Here we have ultimate pan-selectionism: if your hypothesis fails to explain another phenomenon, you simply make up a reason why that’s also adaptive. In this case, Davis posits “lower shear resistance” for wrinkled fingers, which for a reason he fails to specify must confer a disadvantage (presumably because you can’t hold onto an object as tightly).

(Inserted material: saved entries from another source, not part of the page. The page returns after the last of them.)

(** A mantissa of 53 or 54 digits rounds to a normal number: the result
    has a mantissa of at least [2^52], and its exponent is at least [e],
    one more when the mantissa had 54 digits. *)
Lemma binary_round_aux_normal s m e l :
  2 ^ 52 <= m < 2 ^ 54 → -1074 <= e → e + 2 <= 971 →
  ∃ m' e',
    binary_round_aux prec emax s m e l = S754_finite s m' e'
    ∧ 2 ^ 52 <= Zpos m'
    ∧ e <= e'
    ∧ (2 ^ 53 <= m → e + 1 <= e').
Proof.
  intros Hm He Hmax. unfold binary_round_aux.
  destruct (shr_fexp_spec m e l ltac:(lia) He) as [[Hlt ->] | [Hge ->]].
  - rewrite shr_m_of_loc.
    set (mr := round_nearest_even m _).
    assert (Hmr : m <= mr <= m + 1) by apply round_nearest_even_bounds.
    destruct (shr_fexp_spec mr e loc_Exact ltac:(lia) He)
      as [[Hlt2 ->] | [Hge2 ->]].
    + simpl shr_m. destruct mr as [| q | q]; try lia.
      destruct (Z.leb_spec e (emax - prec));
        [| unfold emax, prec in *; lia].
      exists q, e. repeat split; lia.
    + pose proof (shr_1_half (shr_record_of_loc mr loc_Exact)) as Hh.
      simpl shr_m in Hh at 1 3 4. specialize (Hh ltac:(lia)).
      set (m2 := shr_m (shr_1 (shr_record_of_loc mr loc_Exact))) in *.
      destruct m2 as [| q | q]; try lia.
      destruct (Z.leb_spec (e + 1) (emax - prec));
        [| unfold emax, prec in *; lia].
      exists q, (e + 1). repeat split; lia.
  - pose proof (shr_1_half (shr_record_of_loc m l)) as Hh.
    rewrite shr_m_of_loc in Hh. specialize (Hh ltac:(lia)).
    set (m1 := shr_m (shr_1 (shr_record_of_loc m l))) in *.
    set (mr := round_nearest_even m1 _).
    assert (Hmr : m1 <= mr <= m1 + 1) by apply round_nearest_even_bounds.
    destruct (shr_fexp_spec mr (e + 1) loc_Exact ltac:(lia) ltac:(lia))
      as [[Hlt2 ->] | [Hge2 ->]].
    + simpl shr_m. destruct mr as [| q | q]; try lia.
      destruct (Z.leb_spec (e + 1) (emax - prec));
        [| unfold emax, prec in *; lia].
      exists q, (e + 1). repeat split; lia.
    + pose proof (shr_1_half (shr_record_of_loc mr loc_Exact)) as Hh2.
      simpl shr_m in Hh2 at 1 3 4. specialize (Hh2 ltac:(lia)).
      set (m2 := shr_m (shr_1 (shr_record_of_loc mr loc_Exact))) in *.
      destruct m2 as [| q | q]; try lia.
      destruct (Z.leb_spec (e + 1 + 1) (emax - prec));
        [| unfold emax, prec in *; lia].
      exists q, (e + 1 + 1). repeat split; lia.
Qed.

Lemma SFleb_quarter_large m e :
  2 ^ 52 <= Zpos m → -54 <= e →
  SFleb (S754_finite false 4503599627370496 (-54)) (S754_finite false m e)
  = true.
Proof.
  intros Hm He. unfold SFleb, SFcompare.
  destruct (Z.compare_spec (-54) e) as [_ | _ | Hgt]; [| done | lia].
  change (Pos.compare_cont Eq 4503599627370496 m)
    with (Z.compare 4503599627370496 (Zpos m)).
  destruct (Z.compare_spec 4503599627370496 (Zpos m)) as [_ | _ | Hlt];
    [done | done | lia].
Qed.

(** The quotient of a count from 250 000 000 up to [2^53] by [1e9] rounds
    to at least 0.25. *)
Lemma throttle_test_large p :
  250000000 <= Zpos p < 2 ^ 53 →
  SFleb (S754_finite false 4503599627370496 (-54))
    (SF64div (binary_normalize prec emax (Zpos p) 0 false)
       (S754_finite false 8388608000000000 (-23))) = true.
Proof.
  intros Hp.
  destruct (binary_normalize_exact p ltac:(lia)) as (M & -> & HM & HdM).
  pose proof (digits2_pos_le p 53 ltac:(lia) ltac:(lia)) as HD.
  pose proof (digits2_pos_ge p 28 ltac:(lia)) as HD28.
  destruct (digits2_pos_bounds M) as [HMlo HMhi]. rewrite HdM in HMlo, HMhi.
  destruct (digits2_pos_bounds p) as [Hplo Hphi].
  set (D := Zpos (digits2_pos p)) in *.
  unfold SF64div, SFdiv, SFdiv_core_binary.
  change (Zdigits2 (Zpos M)) with (Zpos (digits2_pos M)). rewrite HdM.
  change (Zdigits2 (Zpos 8388608000000000)) with 53.
  unfold fexp, SpecFloat.emin, prec, emax.
  replace (Z.min (Z.max (53 + (D - 53) - (53 + -23) - 53) (3 - 1024 - 53))
             (D - 53 - -23)) with (D - 83) by lia.
  replace (D - 53 - -23 - (D - 83)) with 53 by lia.
  rewrite Z.shiftl_mul_pow2 by lia.
  pose proof (Z_div_mod (Zpos M * 2 ^ 53) 8388608000000000 ltac:(lia)) as Hdiv.
  destruct (Z.div_eucl (Zpos M * 2 ^ 53) 8388608000000000) as [q r].
  destruct Hdiv as [Hq Hr].
  destruct (binary_round_aux_normal (xorb false false) q (D - 83)
              (new_location 8388608000000000 r))
    as (m' & e' & Hround & Hm' & He' & He1); [lia | lia | lia |].
  unfold prec, emax in Hround. rewrite Hround.
  apply SFleb_quarter_large; [done |].
  destruct (Z.le_gt_cases 29 D) as [| HD']; [lia |].
  assert (D = 28) by lia.
  assert (HM28 : Zpos M = Zpos p * 33554432).
  { apply (Z.mul_reg_r _ _ (2 ^ D)); [lia |]. rewrite HM.
    replace D with 28 by lia. lia. }
  specialize (He1 ltac:(lia)). lia.
Qed.
Lemma count_urgentes_get_urgentes_witness :
  let s := Cenario.sessao [] []
             [Cenario.prazo 1 1 PENDENTE 12 None; Cenario.prazo 2 1 PENDENTE 5 None] in
  (∃ l n m,
     PrazoRepository.get_urgentes 1 3 10 s = (s, inr l)
     ∧ PrazoRepository.count_urgentes 1 3 10 s = (s, inr n)
     ∧ PrazoRepository.count_pendentes 1 s = (s, inr m)
     ∧ n = length l
     ∧ (n ≤ m)%nat)
  ∧ PrazoRepository.get_urgentes 1 (-4000000) 10 s = (s, inl OverflowError)
  ∧ PrazoRepository.count_urgentes 1 (-4000000) 10 s = (s, inl OverflowError).
Proof.
  intros s. split.
  - apply (count_urgentes_get_urgentes 1 3 10 s). janela.
  - apply (count_urgentes_get_urgentes 1 (-4000000) 10 s). janela.
Defined.

(** ** The case and its deadlines *)

Lemma proximo_prazo_Some (l : list Prazo.t) (p : Prazo.t) :
  Processo.proximo_prazo l = Some p →
  ∃ l1 l2, l = l1 ++ p :: l2
           ∧ Prazo.status p = PENDENTE
           ∧ ∀ q, q ∈ l1 → Prazo.status q ≠ PENDENTE.
Proof.
  induction l as [|x l IH]; [discriminate|]. simpl.
  destruct (decide (Prazo.status x = PENDENTE)) as [Hx|Hx].
  - intros [= ->]. exists [], l. split; [done|]. split; [done|].
    intros q Hq. by apply elem_of_nil in Hq.
  - intros (l1 & l2 & -> & Hp & Hl1)%IH. exists (x :: l1), l2.
    split; [done|]. split; [done|].
    intros q [->|Hq]%elem_of_cons; [done|by apply Hl1].
Qed.

Lemma proximo_prazo_None (l : list Prazo.t) :
  Processo.proximo_prazo l = None → ∀ q, q ∈ l → Prazo.status q ≠ PENDENTE.
Proof.
  induction l as [|x l IH]; simpl.
  - intros _ q Hq. by apply elem_of_nil in Hq.
  - destruct (decide (Prazo.status x = PENDENTE)); [discriminate|].
    intros Hn q [->|Hq]%elem_of_cons; [done|by apply IH].
Qed.

(** X6: [proximo_prazo] of a case is a PENDENTE deadline of the case whose
    [data_fatal] is the earliest among its PENDENTE deadlines, overdue
    ones included; it is [None] exactly when the case has no PENDENTE
    deadline. *)
Theorem proximo_prazo_mais_cedo (self : Processo.t) (tabela : list Prazo.t) :
  match Processo.proximo_prazo (Processo_prazos self tabela) with
  | Some p =>
    p ∈ tabela
    ∧ Prazo.processo_id p = Processo.id self
    ∧ Prazo.status p = PENDENTE
    ∧ ∀ q, q ∈ tabela → Prazo.processo_id q = Processo.id self →
           Prazo.status q = PENDENTE → Prazo.data_fatal p ≤ Prazo.data_fatal q
  | None =>
    ∀ q, q ∈ tabela → Prazo.processo_id q = Processo.id self →
         Prazo.status q ≠ PENDENTE
  end.
Proof.
  destruct (Processo.proximo_prazo _) as [p|] eqn:Hprox.
  - destruct (proximo_prazo_Some _ _ Hprox) as (l1 & l2 & Hl & Hst & Hl1).
    assert (p ∈ Processo_prazos self tabela) as Hp.
    { rewrite Hl. apply elem_of_app. right. by left. }
    apply order_by_data_fatal_elem, list_elem_of_filter in Hp as [Hpid Hp].
    split; [done|]. split; [done|]. split; [done|].
    intros q Hq Hqid Hqst.
    assert (q ∈ Processo_prazos self tabela) as Hq'.
    { apply order_by_data_fatal_elem, list_elem_of_filter. by split. }
    pose proof (order_by_data_fatal_sorted
                  (filter (λ p, Prazo.processo_id p = Processo.id self) tabela)) as Hs.
    fold (Processo_prazos self tabela) in Hs. rewrite Hl in Hs, Hq'.
    apply elem_of_app in Hq' as [Hq'|Hq']; [by destruct (Hl1 q Hq')|].
    apply StronglySorted_app in Hs as (_ & _ & Hs).
    apply StronglySorted_cons in Hs as [Hall _].
    apply elem_of_cons in Hq' as [->|Hq']; [lia|].
    rewrite Forall_forall in Hall. apply (Hall q Hq').
  - intros q Hq Hqid. apply (proximo_prazo_None _ Hprox).
    apply order_by_data_fatal_elem, list_elem_of_filter. by split.
Qed.
(** * amp-access 0.1: the access service of [extensions/amp-access/0.1/amp-access.js]

    A shallow embedding of [AccessService]: the configuration builder, the
    authorization flow with its first/last promise pair, the view detector,
    the pingback reporter and the login coordinator, over a small model of
    JavaScript promises and of the host page (timers, listeners, network). *)

From Stdlib Require Import ZArith String List Bool Lia.
From stdpp Require Import base option list strings gmap pretty.

Set Warnings "-register-all".
Local Open Scope Z_scope.
Local Open Scope string_scope.

(** ** JSON trees and JavaScript values *)

(** The result of [JSON.parse]. Numbers are integers; the code modelled here
    only ever tests a number for being zero. An object is the list of its own
    properties, each key once, in the order [for .. in] enumerates them. The
    key [__proto__] is an own property like any other: [JSON.parse] defines
    it, it does not assign it. *)
Inductive json : Type :=
| JNull
| JBool (b : bool)
| JNum (n : Z)
| JStr (s : string)
| JArr (l : list json)
| JObj (l : list (string * json)).

(** A property read [o[k]], or a variable, that may be [undefined]. *)
Definition jsval : Type := option json.

(** JavaScript truthiness ([if (v)], [!v], [v || w]). *)
Definition truthy (v : jsval) : bool :=
  match v with
  | None => false
  | Some JNull => false
  | Some (JBool b) => b
  | Some (JNum n) => negb (Z.eqb n 0)
  | Some (JStr s) => negb (String.eqb s "")
  | Some (JArr _) => true
  | Some (JObj _) => true
  end.

Arguments truthy : simpl never.

(** The values that promises, property reads and calls hand around: besides
    JSON trees and strings, the lists [Promise.all] makes, and the built-in
    functions and objects of the engine, named by the property that answers
    them ([{}.toString], [{}.constructor], ..). *)
Inductive value : Type :=
| VUndef
| VJson (j : json)
| VStr (s : string)
| VArr (l : list value)
| VBuiltin (name : string).

Definition value_truthy (v : value) : bool :=
  match v with
  | VUndef => false
  | VJson j => truthy (Some j)
  | VStr s => negb (String.eqb s "")
  | VArr _ => true
  | VBuiltin _ => true
  end.
(** * dadafilterbank: ring buffer pages to per-beam filterbank files

    A shallow embedding of [src/main.c].  The program connects to a PSRDADA
    ring buffer, reads the observation parameters from the header block,
    opens one filterbank file per tied-array beam and then, page by page,
    transposes [tab][channel][padded time] into [time][reversed channel]
    and writes the result to the beam's file.

    The C code is a single translation unit with process-wide variables and
    calls to [exit] scattered through it.  The embedding keeps that shape:
    - the globals of the C file are one record, [globals], threaded
      explicitly;
    - every call into libc, PSRDADA or the filterbank writer that is visible
      from outside the process is an [event]; a computation yields the list
      of events it performed together with how it ended ([Ret], [Exit] or
      [Fault]);
    - what the outside world answers (does the connection succeed, which
      descriptor does the writer hand out, which pages arrive) is an [env];
    - [int] and [unsigned int] are [Z] with the 32-bit wrap-around of
      unsigned arithmetic written out ([u32]); [double] is binary64
      ([PrimFloat.float]); memory reached through a [char *] is a function
      from offsets to bytes. *)

From Stdlib Require Import ZArith List String Ascii Lia Bool ZifyBool.
From Stdlib Require Import Floats.PrimFloat.
From Stdlib Require Import Init.Byte DecimalString.
From stdpp Require Import base list strings.

Set Warnings "-inexact-float".
Open Scope Z_scope.

(* ===================================================================== *)
(** * Machine integers and memory *)

(** Conversion to [unsigned int]: reduction modulo 2^32. *)
Definition u32 (x : Z) : Z := x mod 2 ^ 32.

(** Unsigned 32-bit arithmetic, as C performs it once one operand is
    [unsigned int]: both operands are converted, the result wraps. *)
Definition uadd (x y : Z) : Z := u32 (u32 x + u32 y).
Definition usub (x y : Z) : Z := u32 (u32 x - u32 y).
Definition umul (x y : Z) : Z := u32 (u32 x * u32 y).

(** Bytes reachable from a [char *], indexed by offset. *)
Definition mem := Z -> byte.

(** [p[i] = v]. *)
Definition store (m : mem) (i : Z) (v : byte) : mem :=
  fun j => if Z.eqb j i then v else m j.

(** The first [n] bytes at a pointer, as [write] sees them. *)
Definition bytes_of (m : mem) (n : Z) : list byte :=
  List.map (fun k => m (Z.of_nat k)) (seq 0 (Z.to_nat n)).

(** [for (i = start; ...; i++) s = body(i, s)], [count] iterations. *)
Fixpoint for_from {S : Type} (start : Z) (count : nat)
    (body : Z -> S -> S) (s : S) : S :=
  match count with
  | O => s
  | Datatypes.S count' => for_from (start + 1) count' body (body start s)
  end.

(** [for (i = 0; i < bound; i++) s = body(i, s)]. *)
Definition for_lt {S : Type} (bound : Z) (body : Z -> S -> S) (s : S) : S :=
  for_from 0 (Z.to_nat bound) body s.

(* ===================================================================== *)
(** * Events, outcomes and the program monad *)

Definition EXIT_SUCCESS : Z := 0.
Definition EXIT_FAILURE : Z := 1.

(** Value found under a key of the ASCII header block, as the conversion
    named in [ascii_header_get] would scan it. *)
Inductive hvalue :=
| HInt (z : Z)
| HDouble (f : float)
| HString (s : string).

(** The header block of the ring buffer: [KEY value] lines. *)
Definition header := list (string * hvalue).

(** Arguments of a [printf]-style call. *)
Inductive fmt_arg :=
| AInt (z : Z)
| AChar (c : ascii)
| AStr (s : string)
| AHeader (h : header).

(** Arguments of [filterbank_create], in the order of the call. *)
Record fb_header := {
  fb_telescope_id : Z;
  fb_machine_id : Z;
  fb_source_name : string;
  fb_az_start : float;
  fb_za_start : float;
  fb_src_raj : float;
  fb_src_dej : float;
  fb_tstart : float;
  fb_tsamp : float;
  fb_nbits : Z;
  fb_fch1 : float;
  fb_foff : float;
  fb_nchans : Z;
  fb_nbeams : Z;
  fb_ibeam : Z;
  fb_nifs : Z
}.

Inductive event :=
| Stdout (fmt : string) (args : list fmt_arg)
| Stderr (fmt : string) (args : list fmt_arg)
| Runlog (fmt : string) (args : list fmt_arg)
| HduConnect (key : string)
| HduLockRead
| HeaderCleared
| FbCreate (fname : string) (hdr : fb_header) (fd : Z)
| SignalInstall
| PageCleared
| Write (fd : Z) (data : list byte)
| Fsync (fd : Z)
| FbClose (fd : Z)
| HduUnlockRead
| HduDisconnect.

(** How a computation ends: it returns, it calls [exit], or it runs into
    undefined behaviour. *)
Inductive outcome (A : Type) :=
| Ret (a : A)
| Exit (code : Z)
| Fault.
Arguments Ret {A} a.
Arguments Exit {A} code.
Arguments Fault {A}.

(** A computation: the events it performs, then its outcome. *)
Definition prog (A : Type) : Type := list event * outcome A.

Definition emit (e : event) : prog unit := ([e], Ret tt).
Definition exit {A} (code : Z) : prog A := ([], Exit code).
Definition fault {A} : prog A := ([], Fault).

#[global] Instance prog_ret : MRet prog := fun A a => ([], Ret a).

#[global] Instance prog_bind : MBind prog := fun A B k m =>
  match m with
  | (t, Ret a) => let (t', o) := k a in (t ++ t', o)
  | (t, Exit c) => (t, Exit c)
  | (t, Fault) => (t, Fault)
  end.

Definition trace {A} (m : prog A) : list event := fst m.
Definition result {A} (m : prog A) : outcome A := snd m.

(** Monadic [for (i = start; ...; i++)]: stops at the first [exit]. *)
Fixpoint forM_from {S : Type} (start : Z) (count : nat)
    (body : Z -> S -> prog S) (s : S) : prog S :=
  match count with
  | O => mret s
  | Datatypes.S count' =>
      s' ← body start s; forM_from (start + 1) count' body s'
  end.

Definition forM_lt {S : Type} (bound : Z) (body : Z -> S -> prog S) (s : S)
  : prog S :=
  forM_from 0 (Z.to_nat bound) body s.

(* ===================================================================== *)
(** * Globals of [main.c] *)

Definition MAXTABS : Z := 12.

(** Hardcoded parameters. *)
Definition nchannels : Z := 1536.
Definition nbit : Z := 8.
(** * Lockr: a shallow embedding of the LSM-tree engine

    The Go package [lsmtree] (cache.go, bloomfilter.go, memtable.go,
    sstable.go, wal.go, lsmtree.go) is transcribed function by function.
    Every definition keeps the name of the Go function it embeds, with the
    receiver type as a prefix ([Cache_Set] is the method [Set] of [Cache]).

    - Go strings are byte strings: [string].
    - A Go [map[string]T] is a [gmap string T].  The order in which [range]
      visits a map is chosen by the Go runtime; it is taken from the
      [GoRuntime] class, so every theorem stated for an arbitrary runtime
      holds for every iteration order.
    - The machine, as far as the package can see it, is a [World]: the
      directories and files of the file system, the wall clock, the
      runtime's iteration counter, standard output and the goroutines
      that were spawned and have not run yet.
    - [sync.RWMutex] is a record of its holders.  One goroutine runs at a
      time; a goroutine that waits for a lock that only itself could
      release never returns, which is the outcome [Blocks]. *)

From Stdlib Require Import ZArith Lia Ascii.
From stdpp Require Import gmap strings list fin_maps pretty.

Local Open Scope Z_scope.

(** ** The Go runtime *)

Class GoRuntime := {
  (** [strconv.IntSize]: the width of [int] and [uint]. *)
  IntSize : Z;
  IntSize_32_or_64 : IntSize = 32 ∨ IntSize = 64;
  (** The order in which the [r]-th [range] loop of the run visits a map. *)
  mapRange : ∀ {V : Type}, nat → gmap string V → list (string * V);
  mapRange_perm : ∀ (V : Type) (r : nat) (m : gmap string V),
    mapRange r m ≡ₚ map_to_list m;
  (** The wall clock (nanoseconds) at the next reading, given this one. *)
  clockStep : Z → Z;
  clockStep_lt : ∀ t, t < clockStep t
}.

(** [error]: [None] is [nil], [Some msg] an error whose [Error()] is [msg]. *)
Definition error : Type := option string.

(** [fmt.Errorf("<prefix>: %w", err)] *)
Definition Errorf_w (prefix err : string) : string := prefix +:+ ": " +:+ err.

Definition LF : ascii := "010"%char.
Definition CR : ascii := "013"%char.
Definition comma : ascii := ","%char.
Definition slash : ascii := "/"%char.

(** [fmt.Sprintf("%s,%s\n", key, value)] *)
Definition Sprintf_entry (key value : string) : string :=
  key +:+ String comma (value +:+ String LF "").

(** [len(s)] as an [int]/[int64]. *)
Definition len (s : string) : Z := Z.of_nat (String.length s).

(** [strings.SplitN(s, ",", 2)]: [Some (a, b)] stands for the slice
    [[a, b]] (the cut is at the first comma), [None] for the one-element
    slice [[s]] of a string without comma. *)
Fixpoint SplitN_comma_2 (s : string) : option (string * string) :=
  match s with
  | EmptyString => None
  | String c s' =>
      if Ascii.eqb c comma then Some (EmptyString, s')
      else match SplitN_comma_2 s' with
           | Some (a, b) => Some (String c a, b)
           | None => None
           end
  end.

(** *** bufio.Scanner with the default split function [ScanLines] *)

(** The bytes of the input cut at each newline, the newline left out; a last
    line without newline counts when it is not empty. *)
Fixpoint raw_lines (s : string) : list string :=
  match s with
  | EmptyString => []
  | String c s' =>
      if Ascii.eqb c LF then EmptyString :: raw_lines s'
      else match raw_lines s' with
           | [] => [String c EmptyString]
           | l :: ls => String c l :: ls
           end
  end.

(** [dropCR]: a line loses one trailing carriage return. *)
Fixpoint dropCR (s : string) : string :=
  match s with
  | EmptyString => EmptyString
  | String c EmptyString => if Ascii.eqb c CR then EmptyString else s
  | String c s' => String c (dropCR s')
  end.

(** [bufio.MaxScanTokenSize]: the buffer of a Scanner grows to this size
    and no further; a line that does not fit with its newline stops the
    scan with [ErrTooLong]. *)
Definition MaxScanTokenSize : Z := 64 * 1024.
Definition ErrTooLong : string := "bufio.Scanner: token too long".

Definition fits_buffer (line : string) : bool := len line <? MaxScanTokenSize.

(** The tokens [Scan]/[Text] deliver until [Scan] returns false, and what
    [Err] returns afterwards. *)
Fixpoint scan_tokens (ls : list string) : list string * error :=
  match ls with
  | [] => ([], None)
  | l :: ls' =>
      if fits_buffer l
      then let '(ts, e) := scan_tokens ls' in (dropCR l :: ts, e)
      else ([], Some ErrTooLong)
  end.

Definition Scanner_all (input : string) : list string * error :=
  scan_tokens (raw_lines input).

(** One call of [Scan]: [Some text] when it returns true. *)
Definition Scanner_first (input : string) : option string :=
  match raw_lines input with
  | [] => None
  | l :: _ => if fits_buffer l then Some (dropCR l) else None
  end.

(** The bytes of [s] from position [n] on: what a reader sees after
    [Seek(n, 0)]. *)
Fixpoint drop_bytes (n : nat) (s : string) : string :=
  match n, s with
  | O, _ => s
  | S n', String _ s' => drop_bytes n' s'
  | S _, EmptyString => EmptyString
  end.

(** ** The world outside the package *)

Record World := mkWorld {
  fs_dirs : gset string;            (* the directories that exist *)
  fs_files : gmap string string;    (* the regular files and their bytes *)
  clock : Z;                        (* wall clock, Unix nanoseconds *)
  rand : nat;                       (* range loops started so far *)
  stdout : list string;             (* lines printed, oldest first *)
  goroutines : nat                  (* [go l.triggerCompaction()] not yet run *)
}.

Definition set_files (f : gmap string string) (w : World) : World :=
  mkWorld (fs_dirs w) f (clock w) (rand w) (stdout w) (goroutines w).
Definition set_clock (t : Z) (w : World) : World :=
  mkWorld (fs_dirs w) (fs_files w) t (rand w) (stdout w) (goroutines w).
Definition set_rand (r : nat) (w : World) : World :=
  mkWorld (fs_dirs w) (fs_files w) (clock w) r (stdout w) (goroutines w).
Definition Printf (line : string) (w : World) : World :=
  mkWorld (fs_dirs w) (fs_files w) (clock w) (rand w) (stdout w ++ [line]) (goroutines w).
Definition go_spawn (w : World) : World :=
  mkWorld (fs_dirs w) (fs_files w) (clock w) (rand w) (stdout w) (S (goroutines w)).

(** [filepath.Join(dir, name)] for a clean [dir] and a plain file name. *)
Definition filepath_Join (dir name : string) : string := dir +:+ String slash name.

(** The directory a path lies in: the bytes before its last slash. *)
Fixpoint before_last_slash (p : string) : option string :=
  match p with
  | EmptyString => None
  | String c p' =>
      match before_last_slash p' with
      | Some d => Some (String c d)
      | None => if Ascii.eqb c slash then Some EmptyString else None
      end
  end.
Definition filepath_Dir (p : string) : string := default "." (before_last_slash p).

Definition ENOENT (op path : string) : string :=
  op +:+ " " +:+ path +:+ ": no such file or directory".
Definition EISDIR (op path : string) : string :=
  op +:+ " " +:+ path +:+ ": is a directory".

(** A file can be created at [path] when its directory exists and [path]
    is not itself a directory. *)
Definition creatable (path : string) (w : World) : error :=
  if decide (filepath_Dir path ∈ fs_dirs w)
  then if decide (path ∈ fs_dirs w) then Some (EISDIR "open" path) else None
  else Some (ENOENT "open" path).

(** [os.Create(path)]: create or truncate. *)
Definition os_Create (path : string) (w : World) : error * World :=
  match creatable path w with
  | Some e => (Some e, w)
  | None => (None, set_files (<[path := EmptyString]> (fs_files w)) w)
  end.

(** [os.OpenFile(path, O_APPEND|O_CREATE|O_WRONLY, 0600)] *)
Definition os_OpenFile_append (path : string) (w : World) : error * World :=
  match creatable path w with
  | Some e => (Some e, w)
  | None => (None, set_files (<[path := default EmptyString (fs_files w !! path)]> (fs_files w)) w)
  end.

(** [file.WriteString(s)] on a file opened for appending, and
    [bufio.Writer.WriteString] followed by [Flush]. *)
Definition file_WriteString (path s : string) (w : World) : World :=
  set_files (<[path := default EmptyString (fs_files w !! path) +:+ s]> (fs_files w)) w.

(** [os.Open(path)] and reading: the bytes of the file. *)
Definition os_Open (path : string) (w : World) : string + string :=
  match fs_files w !! path with
  | Some bytes => inr bytes
  | None => inl (ENOENT "open" path)
  end.

(** [os.Remove(path)] *)
Definition os_Remove (path : string) (w : World) : error * World :=
  match fs_files w !! path with
  | Some _ => (None, set_files (delete path (fs_files w)) w)
  | None => (Some (ENOENT "remove" path), w)
  end.

(** [os.Truncate(path, 0)] *)
Definition os_Truncate_0 (path : string) (w : World) : error * World :=
  match fs_files w !! path with
  | Some _ => (None, set_files (<[path := EmptyString]> (fs_files w)) w)
  | None => (Some (ENOENT "truncate" path), w)
  end.

(** [time.Now().UnixNano()] *)
Definition time_Now `{GoRuntime} (w : World) : Z * World :=
  (clock w, set_clock (clockStep (clock w)) w).

(** [for key, value := range m]: the visiting order of this loop. *)
Definition range `{GoRuntime} {V : Type} (m : gmap string V) (w : World)
  : list (string * V) * World :=
  (mapRange (rand w) m, set_rand (S (rand w)) w).

(** Two's-complement [int]. *)
Definition MaxInt `{GoRuntime} : Z := 2 ^ (IntSize - 1) - 1.
Definition wrap_int `{GoRuntime} (x : Z) : Z :=
  (x + 2 ^ (IntSize - 1)) mod 2 ^ IntSize - 2 ^ (IntSize - 1).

I’m not at all convinced by this explanation or the supporting data, as they’re contradicted by evolutionary observations and by the absence of data on wrinkled toes. As the BBC says, some believe that wrinkling “could just be a coincidental physiological response with no adaptive function.” (Go have a look at that link!). I am one of those skeptics. What surprises me is that that statement is the sing caveat (and doesn’t reprise what’s at the link) in a whole article pushing the “adaptive wrinkling in wet environments” hypothesis.
Other venues have also picked up this result, and I guess they are either overly credulous or didn’t read the paper carefully enough. Or they didn’t ask probing questions.